To my mind, this observation, though not stressed anywhere else in the article in which it appeared, speaks to a broadly relevant issue of the well-meaning hypocrisy often underlying people’s worldviews, particularly conservative ones. It is something that I’ve recently noted with such aggressive disdain that my mind runs immediately to other examples of the same trend, which go on pricking at my brain and need to be acknowledged for the consistent logical failings that they are.
Some people, often very vocal ones, have a tendency to laud certain virtues of society, environment, economy, etc., while almost simultaneously attacking the trends or institutions that can be credited with creating those circumstances. I recall a clip of Glenn Beck deriding a new food safety bill by pointing out that the United States has the safest food in the world. For Beck, that fact evidently serves as proof that the bill is effectively redundant, and it never seems to cross his mind that bills of that sort are the very things that create and maintain the safety of American food. I think also of the anti-vaccine movement, which sometimes reasons that there is no cause for widespread vaccination because serious infections are not widespread in American society. In fact, that basic mode of thinking is something that I can find lurking in a wide variety of conspiracy theory. There is confusion about or neglect of the cause for an imposed effect, so the paranoiac concludes that there must be some sinister alternative rationale for a social program or act of legislation, or what have you.

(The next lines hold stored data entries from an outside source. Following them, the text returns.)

(** ** Numeric conversions *)

Definition is_space (c : Ascii.ascii) : bool :=
  let n := code c in
  ((9 <=? n) && (n <=? 13)) || ((28 <=? n) && (n <=? 32)) || (n =? 133) || (n =? 160).

Fixpoint lstrip (s : string) : string :=
  match s with
  | String c s' => if is_space c then lstrip s' else s
  | EmptyString => EmptyString
  end.

Fixpoint rstrip (s : string) : string :=
  match s with
  | EmptyString => EmptyString
  | String c s' =>
      match rstrip s' with
      | EmptyString => if is_space c then EmptyString else String c EmptyString
      | t => String c t
      end
  end.

(** [s.strip()]. *)
Definition str_strip (s : string) : string := rstrip (lstrip s).

(** An optional sign and the rest. *)
Definition split_sign (s : string) : bool * string :=
  match s with
  | String c s' => if code c =? 45 then (true, s') else if code c =? 43 then (false, s') else (false, s)
  | EmptyString => (false, s)
  end.

(** Digits with single underscores between them: how many, their value after
    [acc], and the rest of the text. *)
Fixpoint span_us (n acc : Z) (s : string) : Z * Z * string :=
  match s with
  | String c s' =>
      if is_digit c then span_us (n + 1) (acc * 10 + (code c - 48)) s'
      else if (code c =? 95) && (0 <? n) && match s' with String d _ => is_digit d | _ => false end
      then span_us n acc s'
      else (n, acc, s)
  | EmptyString => (n, acc, s)
  end.

(** [int(s)] of a text; [None] is its [ValueError]. *)
Definition int_of_str (s : string) : option Z :=
  let '(neg, body) := split_sign (str_strip s) in
  let '(n, v, rest) := span_us 0 0 body in
  match rest with
  | EmptyString => if 0 <? n then Some (if neg then - v else v) else None
  | _ => None
  end.

Fixpoint str_lower (s : string) : string :=
  match s with
  | EmptyString => EmptyString
  | String c s' =>
      String (if (65 <=? code c) && (code c <=? 90) then Ascii.ascii_of_nat (Z.to_nat (code c + 32)) else c)
             (str_lower s')
  end.

(** [float(s)] of a text; [None] is its [ValueError]. *)
Definition float_of_str (s : string) : option pyfloat :=
  let '(neg, body) := split_sign (str_strip s) in
  if decide (str_lower body ∈ ["inf"; "infinity"]) then Some (S754_infinity neg)
  else if decide (str_lower body = "nan") then Some S754_nan
  else
    let '(n1, v1, r1) := span_us 0 0 body in
    let '(n2, v2, r2) :=
      match r1 with
      | String c r => if code c =? 46 then span_us 0 v1 r else (0, v1, r1)
      | EmptyString => (0, v1, r1)
      end in
    let finish ex :=
      Some (if v2 =? 0 then S754_zero neg else fl_of_dec (if neg then - v2 else v2) (ex - n2)) in
    if n1 + n2 =? 0 then None
    else
      match r2 with
      | EmptyString => finish 0
      | String c r =>
          if (code c =? 101) || (code c =? 69) then
            let '(eneg, er) := split_sign r in
            let '(n3, v3, r3) := span_us 0 0 er in
            match r3 with
            | EmptyString => if 0 <? n3 then finish (if eneg then - v3 else v3) else None
            | _ => None
            end
          else None
      end.

(** ** The text of a string *)

Definition squote : Ascii.ascii := Ascii.ascii_of_nat 39.

(** One character of [repr(s)] between quotes [q]. *)
Definition repr_char (q c : Ascii.ascii) : string :=
  let n := code c in
  if Ascii.eqb c q || (n =? 92) then String (Ascii.ascii_of_nat 92) (String c EmptyString)
  else if n =? 9 then "\t" else if n =? 10 then "\n" else if n =? 13 then "\r"
  else if (n <? 32) || ((127 <=? n) && (n <=? 160)) || (n =? 173)
  then "\x" +:+ String (hex_digit (n / 16)) (String (hex_digit (n mod 16)) EmptyString)
  else String c EmptyString.

Fixpoint repr_chars (q : Ascii.ascii) (s : string) : string :=
  match s with
  | EmptyString => EmptyString
  | String c s' => repr_char q c +:+ repr_chars q s'
  end.

(** [repr(s)]: single quotes unless the text holds one and no double quote. *)
Definition repr_str (s : string) : string :=
  let q := if str_contains (String squote EmptyString) s && negb (str_contains (String dquote EmptyString) s)
           then dquote else squote in
  String q EmptyString +:+ repr_chars q s +:+ String q EmptyString.

(** ** Conversions *)

(** [int(v)]. *)
Definition py_int (v : pyval) : result Z :=
  match v with
  | VInt z => Ok z
  | VBool b => Ok (if b then 1 else 0)
  | VFloat S754_nan => raise "ValueError" "cannot convert float NaN to integer"
  | VFloat f => match fl_trunc f with Some z => Ok z | None => raise "OverflowError" "cannot convert float infinity to integer" end
  | VDec (DFin c e) => Ok (if 0 <=? e then c * 10 ^ e else Z.quot c (10 ^ (- e)))
  | VDec (DInf _) => raise "OverflowError" "cannot convert Infinity to integer"
  | VDec DNaN => raise "ValueError" "cannot convert NaN to integer"
  | VStr s => match int_of_str s with Some z => Ok z | None => raise "ValueError" ("invalid literal for int() with base 10: " +:+ repr_str s) end
  | _ => raise "TypeError" "int() argument must be a string, a bytes-like object or a real number"
  end.

(** [round(f)]. *)
Definition py_round (f : pyfloat) : result Z :=
  match fl_round f with
  | Some z => Ok z
  | None =>
      if fl_is_nan f then raise "ValueError" "cannot convert float NaN to integer"
      else raise "OverflowError" "cannot convert float infinity to integer"
  end.

(** [float(v)]. *)
Definition py_float (v : pyval) : result pyfloat :=
  match v with
  | VInt z =>
      if fl_isfinite (fl_of_Z z) then Ok (fl_of_Z z)
      else raise "OverflowError" "int too large to convert to float"
  | VBool b => Ok (fl_of_Z (if b then 1 else 0))
  | VFloat f => Ok f
  | VDec (DFin c e) => Ok (fl_of_dec c e)
  | VDec (DInf s) => Ok (S754_infinity s)
  | VDec DNaN => Ok S754_nan
  | VStr s => match float_of_str s with Some f => Ok f | None => raise "ValueError" ("could not convert string to float: " +:+ repr_str s) end
  | _ => raise "TypeError" "float() argument must be a string or a real number"
  end.
(* ===== verification/Json.v ===== *)
(** * JSON

    [json.dumps] with the separators and flags that the driver passes,
    [json.loads] with its [parse_constant] hook, and the round trip between
    them on values without floats. *)

From Stdlib Require Import ZArith Lia Ascii.
From S2P Require Import Prelude PyText PyFloat PyValue.

(** ** Encoding *)

Definition backslash : ascii := ascii_of_nat 92.

(** [\u00XX] for a code below 256. *)
Definition unicode_escape (c : ascii) : string :=
  String backslash ("u00" +:+ String (hex_digit (code c / 16)) (String (hex_digit (code c mod 16)) EmptyString)).

Definition escape_char (ensure_ascii : bool) (c : ascii) : string :=
  let n := code c in
  let short a := String backslash (String a EmptyString) in
  if n =? 34 then short dquote
  else if n =? 92 then short backslash
  else if n =? 10 then short "n"%char
  else if n =? 13 then short "r"%char
  else if n =? 9 then short "t"%char
  else if n =? 12 then short "f"%char
  else if n =? 8 then short "b"%char
  else if (n <? 32) || (ensure_ascii && (126 <? n)) then unicode_escape c
  else String c EmptyString.

Fixpoint escape_string (ensure_ascii : bool) (s : string) : string :=
  match s with
  | EmptyString => EmptyString
  | String c s' => escape_char ensure_ascii c +:+ escape_string ensure_ascii s'
  end.

Definition json_string (ensure_ascii : bool) (s : string) : string :=
  String dquote (escape_string ensure_ascii s +:+ String dquote EmptyString).

(** Keys in order at every level: [sort_keys=True]. *)
Definition key_leb (a b : string * pyval) : bool := str_leb a.1 b.1.

Fixpoint sort_keys (v : pyval) : pyval :=
  match v with
  | VList l => VList (map sort_keys l)
  | VDict d => VDict (py_sorted key_leb (map (λ '(k, w), (k, sort_keys w)) d))
  | _ => v
  end.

I acknowledge that it is an easy error to make. That is, it is an easy error to make if you don’t reflect on it much. We are used to causality being very easy to observe, especially in its base forms. “I hit you, you fall down.” But there is suddenly a higher demand for analysis when the cause has already happened and the effect lingers. It requires understanding not only what is occurring, but what has occurred, and may even call for deduction to work out the particulars. “You are on the ground; something must have hit you; I wonder what it was.”
I don’t for a moment think this is a fallacy peculiar to conservatives or conspiracy theorists. It is the trapping of any social or political myopia, wherein we draw conclusions based on what is observed presently and believed constantly, rather than on a farther-reaching analysis. It may well be only because of my own liberal leanings, which make it natural for me to scrutinize the flawed reasoning of the opposition, but it does seem to me as if this sort of misunderstanding of causality is, in socio-political contexts, most common among certain columns of conservativism, namely those who harshly criticize social programs, environmental campaigns, and the like primarily for the reason that their worth to society is not immediately obvious, because their effects are subtle, occasional, and best understood only in retrospect.
So this is a breaking point that I’m hoping for now: When people take a long look at their own values and begin to reevaluate their ideologies if they should find that their criticism of something like environmental activism stands in contradiction to their admiration for something else, like the unspoiled beauty surrounding one’s own $6.2 million property. It is vitally important that we understand as best we can the full circumstances surrounding the situations that we observe, but for far too many people, all need for inquiry breaks apart in the face of ideology.